NPR
Friday, June 8, 2012
Science Space

NASA Funds a New Solar Odyssey at Carnegie Science Center

The Carnegie Science Center will soon be selling round-trip tickets to the sun. As part of a new 3-D presentation called SolarQuest: Exploration of the Sun-Earth System, the Science Center will dive into the study of heliophysics—a branch of science that looks into the continuous interactions between the Earth and sun.
(NASA/Solar Dynamics Observatory)
This image of the surface of the Sun was captured by NASA's Solar Dynamics Observatory.

The Carnegie Science Center will soon be selling round-trip tickets to the sun.

As part of a new 3-D presentation called SolarQuest: Exploration of the Sun-Earth System, the Science Center will dive into the study of heliophysics, a branch of science that looks into the continuous interactions between the earth and sun.

As the earth moves through space, it’s actually moving through this incredible environment created by the sun — charged particles, electromagnetic fields — and we want to get an experience of that, where the kids understand that we really are linked with the sun all the time,” Director of Science and Education John Radzilowicz said.

SolarQuest was chosen from 75 proposals to receive a $764,000 grant from NASA, the largest single grant the Science Center has ever received from the administration.

Once complete, SolarQuest will have two components. A 3D “fly-through” video will be presented at the Buhl Digital Planetarium at the end of 2012. In 2013, the presentation will be adapted into a theater-style traveling school program for students in 4th through 8th grades.

The 45-minute classroom show will employ a live tour guide, large-scale props, costumes, and state of the art visual imagery.

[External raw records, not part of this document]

Lemma rejected_request_gets_the_authenticator_answer_witness :
  handler sample_lib sample_world
    (sample_request "/confirm-upload" "POST" (bearer "guess") (str "{oops"))
  = error_response sample_lib 401 "Invalid authentication token".
Proof.
  apply (rejected_request_gets_the_authenticator_answer sample_lib sample_world
           _ (str "jnuc-uploads") (str "arn:aws:secret")).
  - right; split; vm_compute; reflexivity.
  - repeat apply conj; vm_compute; try reflexivity; discriminate.
  - vm_compute; reflexivity.
Defined.

(** X13. On both endpoints of a configured process, a request whose
    [headers] value is not an object ([null], as the gateway sends it for a
    request without headers) makes the authenticator raise, and the handler
    answers 500 "Internal server error", not 401. *)
Theorem non_object_headers_is_internal_error L w event bucket secret_arn v :
  routed event "/presigned-url" "POST" \/ routed event "/confirm-upload" "POST" ->
  configured w bucket secret_arn ->
  py_get event (str "headers") (PDict []) = Ok v ->
  (forall d, v <> PDict d) ->
  handler L w event = error_response L 500 "Internal server error".
Proof.
  intros Hr Hcfg Hh Hv.
  assert (Hauth : exists e, authenticate_request L w event secret_arn = Raise e).
  { unfold authenticate_request. rewrite Hh; cbn [bind].
    destruct v; cbn [py_get bind]; try (eexists; reflexivity).
    exfalso; eapply Hv; reflexivity. }
  destruct Hauth as [e Hauth]. destruct Hr as [Hr | Hr].
  - rewrite (handler_presigned_url L w event Hr). unfold generate_presigned_url.
    prelude Hcfg Hauth. reflexivity.
  - rewrite (handler_confirm_upload L w event Hr). unfold confirm_upload.
    prelude Hcfg Hauth. reflexivity.
Qed.

Lemma non_object_headers_is_internal_error_witness :
  handler sample_lib sample_world
    (sample_request "/presigned-url" "POST" PNone
       (json_object [member "file_name" "a b.txt"]))
  = error_response sample_lib 500 "Internal server error".
Proof.
  apply (non_object_headers_is_internal_error sample_lib sample_world _
           (str "jnuc-uploads") (str "arn:aws:secret") PNone).
  - left; split; vm_compute; reflexivity.
  - repeat apply conj; vm_compute; try reflexivity; discriminate.
  - vm_compute; reflexivity.
  - intros d; discriminate.
Defined.

(** ** Bodies the endpoints cannot read *)

(** X14. On both endpoints, an authenticated request whose body is valid
    JSON but not an object (a list, a string, a number) is answered 500
    "Internal server error", not 400: [request_data.get] raises and only the
    handler's outer [except] catches it. *)
Theorem non_object_body_is_internal_error L w event bucket secret_arn v :
  routed event "/presigned-url" "POST" \/ routed event "/confirm-upload" "POST" ->
  configured w bucket secret_arn ->
  authenticate_request L w event secret_arn = Ok Authenticated ->
  request_json L event v ->
  (forall d, v <> PDict d) ->
  handler L w event = error_response L 500 "Internal server error".
Proof.
  intros [Hr | Hr] Hcfg Hauth Hjson Hv.
  - rewrite (handler_presigned_url L w event Hr). unfold generate_presigned_url.
    prelude Hcfg Hauth. parsed Hjson.
    destruct v; cbn [py_get bind]; try reflexivity.
    exfalso; eapply Hv; reflexivity.
  - rewrite (handler_confirm_upload L w event Hr). unfold confirm_upload.
    prelude Hcfg Hauth. parsed Hjson.
    destruct v; cbn [py_get bind]; try reflexivity.
    exfalso; eapply Hv; reflexivity.
Qed.

Lemma non_object_body_is_internal_error_witness :
  handler sample_lib_more sample_world
    (sample_request "/presigned-url" "POST" (bearer "s3cret") (str "[1]"))
  = error_response sample_lib_more 500 "Internal server error".
Proof.
  apply (non_object_body_is_internal_error sample_lib_more sample_world _
           (str "jnuc-uploads") (str "arn:aws:secret") (PList [PInt 1])).
  - left; split; vm_compute; reflexivity.
  - repeat apply conj; vm_compute; try reflexivity; discriminate.
  - vm_compute; reflexivity.
  - exists (PStr (str "[1]")); split; vm_compute; reflexivity.
  - intros d; discriminate.
Defined.

(** X15. On both endpoints, an authenticated request whose body cannot be
    decoded (flagged as base64 and not base64, or not UTF-8 underneath) is
    answered 500 "Internal server error", not 400. *)
Theorem undecodable_body_is_internal_error L w event bucket secret_arn e :
  routed event "/presigned-url" "POST" \/ routed event "/confirm-upload" "POST" ->
  configured w bucket secret_arn ->
  authenticate_request L w event secret_arn = Ok Authenticated ->
  decode_body L event = Raise e ->
  handler L w event = error_response L 500 "Internal server error".
Proof.
  intros [Hr | Hr] Hcfg Hauth Hd.
  - rewrite (handler_presigned_url L w event Hr). unfold generate_presigned_url.
    prelude Hcfg Hauth. rewrite Hd; reflexivity.
  - rewrite (handler_confirm_upload L w event Hr). unfold confirm_upload.
    prelude Hcfg Hauth. rewrite Hd; reflexivity.
Qed.

Lemma undecodable_body_is_internal_error_witness :
  handler sample_lib sample_world
    (PDict [(str "resource", PStr (str "/confirm-upload"));
            (str "httpMethod", PStr (str "POST"));
            (str "headers", bearer "s3cret");
            (str "body", PStr (str "e30"));
            (str "isBase64Encoded", PBool true)])
  = error_response sample_lib 500 "Internal server error".
Proof.
  apply (undecodable_body_is_internal_error sample_lib sample_world _
           (str "jnuc-uploads") (str "arn:aws:secret")
           {| exn_cls := ValueError; exn_text := str "Incorrect padding" |}).
  - right; split; vm_compute; reflexivity.
  - repeat apply conj; vm_compute; try reflexivity; discriminate.
  - vm_compute; reflexivity.
  - vm_compute; reflexivity.
Defined.

(** ** The issuer *)

Section ContentType.

Variables (L : pylib) (w : world).
Variables (ev1 ev2 d1 d2 : dict pyval).

Hypothesis same_event : forall k, k <> str "body" -> dict_get ev1 k = dict_get ev2 k.
Hypothesis json1 : request_json L (PDict ev1) (PDict d1).
Hypothesis json2 : request_json L (PDict ev2) (PDict d2).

The accompanying video presentation will include interviews with NASA scientists about cutting-edge research being done in the field. A portable, full-dome planetarium will seat up to 30 students at a time for separate fly-through shows, and the program will conclude with ten hands-on learning stations.

Building for the Future

One of the primary goals of the project is to ignite students’ interests in pursuing science, technology, engineering, and mathematics (or STEM) careers.

In our region alone, in the next 10 to 15 years, we expect to have about 200,000 STEM jobs that go unfilled. That’s a huge problem. We want kids to see this is something they could really do. It’s exciting, it’s fun work, and it’s something they can actually do in our region,” Radzilowicz said.

Most schools in Pennsylvania have space science curriculums starting in 4th grade, but many only teach the basics. SolarQuest will enhance these lessons with information about cutting-edge discoveries made in the last few years.

The program will connect with schools using relationships previously established by Science on the Road, the Science Center’s out-of-the-classroom initiative, which reaches about 200,000 students in nine states each year. Copies of the 3D show will also be distributed free of charge to 50 other planetariums throughout the country.